• WHAT YOU NEED TO DO: Below is some data. Retype exactly the lines starting at the one with "From S2P Require Import Prelude GoText Regex Hmac" and ending at the one with "if UsernameChosen r".

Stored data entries
* * * *

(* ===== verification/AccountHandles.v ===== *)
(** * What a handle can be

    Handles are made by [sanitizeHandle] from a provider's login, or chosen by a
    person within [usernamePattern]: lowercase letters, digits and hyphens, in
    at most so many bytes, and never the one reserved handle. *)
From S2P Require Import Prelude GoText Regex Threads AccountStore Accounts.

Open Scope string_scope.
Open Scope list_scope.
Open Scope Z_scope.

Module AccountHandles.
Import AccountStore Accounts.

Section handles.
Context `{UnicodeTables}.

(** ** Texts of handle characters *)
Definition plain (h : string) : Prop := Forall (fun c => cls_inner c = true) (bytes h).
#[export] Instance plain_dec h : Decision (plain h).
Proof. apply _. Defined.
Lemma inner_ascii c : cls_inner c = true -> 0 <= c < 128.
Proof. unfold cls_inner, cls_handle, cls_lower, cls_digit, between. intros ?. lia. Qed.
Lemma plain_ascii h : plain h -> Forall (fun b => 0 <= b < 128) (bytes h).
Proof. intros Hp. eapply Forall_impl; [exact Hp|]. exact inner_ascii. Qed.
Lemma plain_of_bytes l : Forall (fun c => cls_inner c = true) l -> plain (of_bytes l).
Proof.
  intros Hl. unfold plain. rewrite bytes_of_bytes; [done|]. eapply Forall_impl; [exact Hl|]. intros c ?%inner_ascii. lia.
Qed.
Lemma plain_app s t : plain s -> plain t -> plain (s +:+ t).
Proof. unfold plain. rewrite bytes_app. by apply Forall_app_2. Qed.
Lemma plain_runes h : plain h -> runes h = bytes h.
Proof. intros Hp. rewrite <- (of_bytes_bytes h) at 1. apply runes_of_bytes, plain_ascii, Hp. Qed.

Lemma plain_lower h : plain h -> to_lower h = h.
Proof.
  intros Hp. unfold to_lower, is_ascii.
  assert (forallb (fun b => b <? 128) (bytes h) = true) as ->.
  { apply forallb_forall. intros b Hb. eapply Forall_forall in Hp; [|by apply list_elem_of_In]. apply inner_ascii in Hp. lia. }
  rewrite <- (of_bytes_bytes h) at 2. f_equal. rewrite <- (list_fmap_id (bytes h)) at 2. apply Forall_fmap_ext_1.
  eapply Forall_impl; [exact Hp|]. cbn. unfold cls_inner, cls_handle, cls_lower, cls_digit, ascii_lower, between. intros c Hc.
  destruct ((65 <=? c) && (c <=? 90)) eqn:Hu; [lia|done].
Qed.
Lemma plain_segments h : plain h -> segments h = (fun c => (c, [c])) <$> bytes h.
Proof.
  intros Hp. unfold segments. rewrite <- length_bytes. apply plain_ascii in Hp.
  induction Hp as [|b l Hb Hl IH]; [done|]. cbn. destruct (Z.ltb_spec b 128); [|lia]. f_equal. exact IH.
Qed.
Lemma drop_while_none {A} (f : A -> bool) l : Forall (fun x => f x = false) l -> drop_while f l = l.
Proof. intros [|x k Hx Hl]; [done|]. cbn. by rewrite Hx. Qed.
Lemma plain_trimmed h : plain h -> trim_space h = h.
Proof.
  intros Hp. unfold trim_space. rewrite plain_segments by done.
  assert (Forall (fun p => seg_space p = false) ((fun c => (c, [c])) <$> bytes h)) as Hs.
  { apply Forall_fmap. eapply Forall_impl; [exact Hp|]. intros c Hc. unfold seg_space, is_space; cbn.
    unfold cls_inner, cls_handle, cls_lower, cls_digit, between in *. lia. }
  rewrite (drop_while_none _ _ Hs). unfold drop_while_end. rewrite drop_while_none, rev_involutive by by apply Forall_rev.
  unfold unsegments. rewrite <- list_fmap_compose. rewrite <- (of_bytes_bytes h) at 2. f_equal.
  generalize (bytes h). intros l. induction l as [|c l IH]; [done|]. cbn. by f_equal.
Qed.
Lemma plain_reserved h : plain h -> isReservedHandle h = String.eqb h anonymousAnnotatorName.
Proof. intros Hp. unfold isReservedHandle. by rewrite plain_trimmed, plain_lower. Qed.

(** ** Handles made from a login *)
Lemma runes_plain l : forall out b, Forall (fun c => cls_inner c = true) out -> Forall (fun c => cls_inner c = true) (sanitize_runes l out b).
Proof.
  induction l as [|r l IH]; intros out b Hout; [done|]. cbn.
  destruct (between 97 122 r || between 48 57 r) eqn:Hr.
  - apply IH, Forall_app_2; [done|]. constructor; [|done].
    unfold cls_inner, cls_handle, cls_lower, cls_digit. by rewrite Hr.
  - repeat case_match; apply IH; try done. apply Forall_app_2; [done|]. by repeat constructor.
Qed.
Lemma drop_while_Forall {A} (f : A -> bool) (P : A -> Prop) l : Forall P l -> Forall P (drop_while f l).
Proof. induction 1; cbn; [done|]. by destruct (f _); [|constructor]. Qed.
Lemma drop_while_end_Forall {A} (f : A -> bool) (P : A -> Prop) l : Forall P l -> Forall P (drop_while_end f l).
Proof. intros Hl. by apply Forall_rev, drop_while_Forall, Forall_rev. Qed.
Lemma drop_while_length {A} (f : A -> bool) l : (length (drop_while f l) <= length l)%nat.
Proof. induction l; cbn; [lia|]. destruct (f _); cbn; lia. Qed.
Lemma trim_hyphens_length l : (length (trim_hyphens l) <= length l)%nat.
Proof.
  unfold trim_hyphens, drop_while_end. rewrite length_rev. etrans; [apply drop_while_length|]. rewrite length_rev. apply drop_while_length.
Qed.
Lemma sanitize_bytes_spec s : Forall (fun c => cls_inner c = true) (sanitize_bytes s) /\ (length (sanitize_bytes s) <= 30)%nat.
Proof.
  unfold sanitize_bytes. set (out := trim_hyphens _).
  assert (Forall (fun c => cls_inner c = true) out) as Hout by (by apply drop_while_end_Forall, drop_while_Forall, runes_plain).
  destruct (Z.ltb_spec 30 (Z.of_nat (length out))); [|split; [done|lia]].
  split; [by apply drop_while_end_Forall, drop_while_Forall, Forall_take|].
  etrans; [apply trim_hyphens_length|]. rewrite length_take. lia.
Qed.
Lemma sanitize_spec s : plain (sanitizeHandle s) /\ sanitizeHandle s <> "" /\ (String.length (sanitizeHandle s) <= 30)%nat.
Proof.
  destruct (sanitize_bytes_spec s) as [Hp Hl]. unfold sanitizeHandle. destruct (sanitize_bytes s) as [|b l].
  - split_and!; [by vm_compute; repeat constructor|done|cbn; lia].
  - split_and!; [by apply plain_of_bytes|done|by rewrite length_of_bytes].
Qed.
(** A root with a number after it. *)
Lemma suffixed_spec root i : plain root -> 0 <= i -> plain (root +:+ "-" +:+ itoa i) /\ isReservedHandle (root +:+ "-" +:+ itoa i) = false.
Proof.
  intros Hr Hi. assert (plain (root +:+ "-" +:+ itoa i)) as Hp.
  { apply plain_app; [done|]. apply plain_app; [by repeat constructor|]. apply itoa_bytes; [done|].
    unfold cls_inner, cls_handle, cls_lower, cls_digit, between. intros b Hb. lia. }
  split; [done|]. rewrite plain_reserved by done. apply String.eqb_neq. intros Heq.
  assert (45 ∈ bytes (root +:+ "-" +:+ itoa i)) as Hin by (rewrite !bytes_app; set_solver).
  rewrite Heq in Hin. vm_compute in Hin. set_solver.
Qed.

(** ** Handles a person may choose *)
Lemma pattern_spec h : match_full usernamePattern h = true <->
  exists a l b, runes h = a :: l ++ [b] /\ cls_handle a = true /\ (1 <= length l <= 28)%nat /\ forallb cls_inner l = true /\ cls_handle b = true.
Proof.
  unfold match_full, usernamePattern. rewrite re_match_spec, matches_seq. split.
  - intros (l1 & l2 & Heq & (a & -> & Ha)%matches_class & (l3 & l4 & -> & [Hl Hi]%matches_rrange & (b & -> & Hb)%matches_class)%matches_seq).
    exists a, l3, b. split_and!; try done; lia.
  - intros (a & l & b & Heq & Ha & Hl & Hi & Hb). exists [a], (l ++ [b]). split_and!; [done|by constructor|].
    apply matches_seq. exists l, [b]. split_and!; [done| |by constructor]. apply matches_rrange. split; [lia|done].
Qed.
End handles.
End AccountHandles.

* * * *

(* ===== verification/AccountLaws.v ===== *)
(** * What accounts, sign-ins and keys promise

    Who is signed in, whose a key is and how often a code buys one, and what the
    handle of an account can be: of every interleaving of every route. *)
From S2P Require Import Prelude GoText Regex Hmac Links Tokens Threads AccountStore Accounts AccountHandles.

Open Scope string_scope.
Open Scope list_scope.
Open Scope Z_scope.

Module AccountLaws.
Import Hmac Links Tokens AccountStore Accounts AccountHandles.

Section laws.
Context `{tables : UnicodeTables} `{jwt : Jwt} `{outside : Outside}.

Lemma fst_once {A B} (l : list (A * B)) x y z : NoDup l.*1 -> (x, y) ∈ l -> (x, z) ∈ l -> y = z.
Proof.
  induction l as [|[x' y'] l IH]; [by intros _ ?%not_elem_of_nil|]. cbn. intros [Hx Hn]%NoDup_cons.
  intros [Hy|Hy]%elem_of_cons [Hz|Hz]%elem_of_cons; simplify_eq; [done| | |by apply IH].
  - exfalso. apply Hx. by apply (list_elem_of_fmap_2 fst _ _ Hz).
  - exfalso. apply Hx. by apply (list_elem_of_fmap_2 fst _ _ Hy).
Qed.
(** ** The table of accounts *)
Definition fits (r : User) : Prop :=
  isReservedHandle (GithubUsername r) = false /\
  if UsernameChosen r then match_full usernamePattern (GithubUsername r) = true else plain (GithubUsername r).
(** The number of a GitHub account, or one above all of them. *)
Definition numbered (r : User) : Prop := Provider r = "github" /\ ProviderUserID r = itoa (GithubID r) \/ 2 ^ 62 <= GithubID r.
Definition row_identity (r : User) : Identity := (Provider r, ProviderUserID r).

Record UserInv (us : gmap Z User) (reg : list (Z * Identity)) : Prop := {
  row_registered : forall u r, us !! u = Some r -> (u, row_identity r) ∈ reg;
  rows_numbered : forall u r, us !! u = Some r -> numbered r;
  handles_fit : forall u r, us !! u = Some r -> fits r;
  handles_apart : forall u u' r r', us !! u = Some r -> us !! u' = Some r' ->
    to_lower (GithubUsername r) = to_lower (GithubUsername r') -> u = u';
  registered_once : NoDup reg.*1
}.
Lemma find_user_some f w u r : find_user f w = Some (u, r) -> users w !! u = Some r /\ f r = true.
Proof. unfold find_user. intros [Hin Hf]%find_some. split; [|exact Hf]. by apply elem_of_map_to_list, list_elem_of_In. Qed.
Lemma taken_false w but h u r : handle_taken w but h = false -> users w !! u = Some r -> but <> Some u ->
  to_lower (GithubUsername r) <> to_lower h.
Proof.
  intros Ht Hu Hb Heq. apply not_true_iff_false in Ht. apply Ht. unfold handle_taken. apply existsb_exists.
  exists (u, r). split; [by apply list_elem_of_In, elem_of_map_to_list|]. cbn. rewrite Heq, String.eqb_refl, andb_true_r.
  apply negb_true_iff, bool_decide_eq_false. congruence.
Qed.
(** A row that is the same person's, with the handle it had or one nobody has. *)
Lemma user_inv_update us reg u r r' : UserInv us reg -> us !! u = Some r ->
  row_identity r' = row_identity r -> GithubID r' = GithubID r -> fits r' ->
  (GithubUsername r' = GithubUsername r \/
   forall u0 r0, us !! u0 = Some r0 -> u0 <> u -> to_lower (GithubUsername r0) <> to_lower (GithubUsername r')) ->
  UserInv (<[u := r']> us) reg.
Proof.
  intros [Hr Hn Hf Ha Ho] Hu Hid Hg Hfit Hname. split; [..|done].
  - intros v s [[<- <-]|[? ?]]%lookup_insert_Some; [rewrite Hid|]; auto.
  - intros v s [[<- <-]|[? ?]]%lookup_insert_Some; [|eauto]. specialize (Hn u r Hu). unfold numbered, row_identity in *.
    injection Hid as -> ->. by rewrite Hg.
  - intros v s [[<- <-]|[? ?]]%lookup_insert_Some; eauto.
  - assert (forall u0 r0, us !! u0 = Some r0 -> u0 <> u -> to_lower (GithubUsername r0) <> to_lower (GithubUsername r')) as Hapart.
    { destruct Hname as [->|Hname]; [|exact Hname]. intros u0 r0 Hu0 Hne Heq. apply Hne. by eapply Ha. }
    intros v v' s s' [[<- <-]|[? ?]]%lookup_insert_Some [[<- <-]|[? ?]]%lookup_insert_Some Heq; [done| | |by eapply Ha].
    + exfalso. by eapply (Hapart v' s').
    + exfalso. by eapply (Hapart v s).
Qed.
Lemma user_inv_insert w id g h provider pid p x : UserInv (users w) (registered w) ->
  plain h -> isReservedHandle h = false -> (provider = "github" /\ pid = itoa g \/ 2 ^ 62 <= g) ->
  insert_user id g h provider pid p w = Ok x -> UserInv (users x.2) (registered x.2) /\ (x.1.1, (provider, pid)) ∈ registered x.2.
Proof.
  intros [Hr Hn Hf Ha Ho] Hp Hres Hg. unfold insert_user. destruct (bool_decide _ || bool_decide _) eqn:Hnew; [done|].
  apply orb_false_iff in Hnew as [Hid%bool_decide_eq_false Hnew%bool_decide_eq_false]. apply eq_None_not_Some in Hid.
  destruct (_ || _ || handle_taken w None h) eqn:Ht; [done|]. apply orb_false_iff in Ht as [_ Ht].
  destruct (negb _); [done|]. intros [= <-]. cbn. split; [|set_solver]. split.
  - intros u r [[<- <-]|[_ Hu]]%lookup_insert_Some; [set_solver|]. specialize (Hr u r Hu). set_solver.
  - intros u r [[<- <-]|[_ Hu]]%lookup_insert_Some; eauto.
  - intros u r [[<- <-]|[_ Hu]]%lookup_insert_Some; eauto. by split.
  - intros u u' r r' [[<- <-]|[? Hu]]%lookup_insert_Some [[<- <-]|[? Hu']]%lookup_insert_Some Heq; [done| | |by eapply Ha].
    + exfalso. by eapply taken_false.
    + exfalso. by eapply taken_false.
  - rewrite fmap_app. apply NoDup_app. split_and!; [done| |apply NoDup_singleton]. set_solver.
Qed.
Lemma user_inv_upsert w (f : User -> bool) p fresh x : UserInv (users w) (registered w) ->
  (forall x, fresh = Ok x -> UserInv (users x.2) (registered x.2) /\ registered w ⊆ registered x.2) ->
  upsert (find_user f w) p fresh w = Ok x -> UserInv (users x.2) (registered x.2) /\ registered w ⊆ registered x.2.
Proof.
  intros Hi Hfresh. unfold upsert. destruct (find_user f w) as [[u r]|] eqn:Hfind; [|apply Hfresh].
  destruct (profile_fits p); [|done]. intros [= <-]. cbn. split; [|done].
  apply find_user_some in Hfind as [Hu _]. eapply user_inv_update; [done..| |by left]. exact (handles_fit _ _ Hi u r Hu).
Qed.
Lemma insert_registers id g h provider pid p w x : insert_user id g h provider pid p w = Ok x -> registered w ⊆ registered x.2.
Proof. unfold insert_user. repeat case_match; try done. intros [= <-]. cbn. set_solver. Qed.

* * * *

• ANSWER SPACE:
From S2P Require Import Prelude GoText Regex Hmac Links Tokens Threads AccountStore Accounts AccountHandles.

Open Scope string_scope.
Open Scope list_scope.
Open Scope Z_scope.

Module AccountLaws.
Import Hmac Links Tokens AccountStore Accounts AccountHandles.

Section laws.
Context `{tables : UnicodeTables} `{jwt : Jwt} `{outside : Outside}.

Lemma fst_once {A B} (l : list (A * B)) x y z : NoDup l.*1 -> (x, y) ∈ l -> (x, z) ∈ l -> y = z.
Proof.
  induction l as [|[x' y'] l IH]; [by intros _ ?%not_elem_of_nil|]. cbn. intros [Hx Hn]%NoDup_cons.
  intros [Hy|Hy]%elem_of_cons [Hz|Hz]%elem_of_cons; simplify_eq; [done| | |by apply IH].
  - exfalso. apply Hx. by apply (list_elem_of_fmap_2 fst _ _ Hz).
  - exfalso. apply Hx. by apply (list_elem_of_fmap_2 fst _ _ Hy).
Qed.
(** ** The table of accounts *)
Definition fits (r : User) : Prop :=
  isReservedHandle (GithubUsername r) = false /\
  if UsernameChosen r then match_full usernamePattern (GithubUsername r) = true else plain (GithubUsername r).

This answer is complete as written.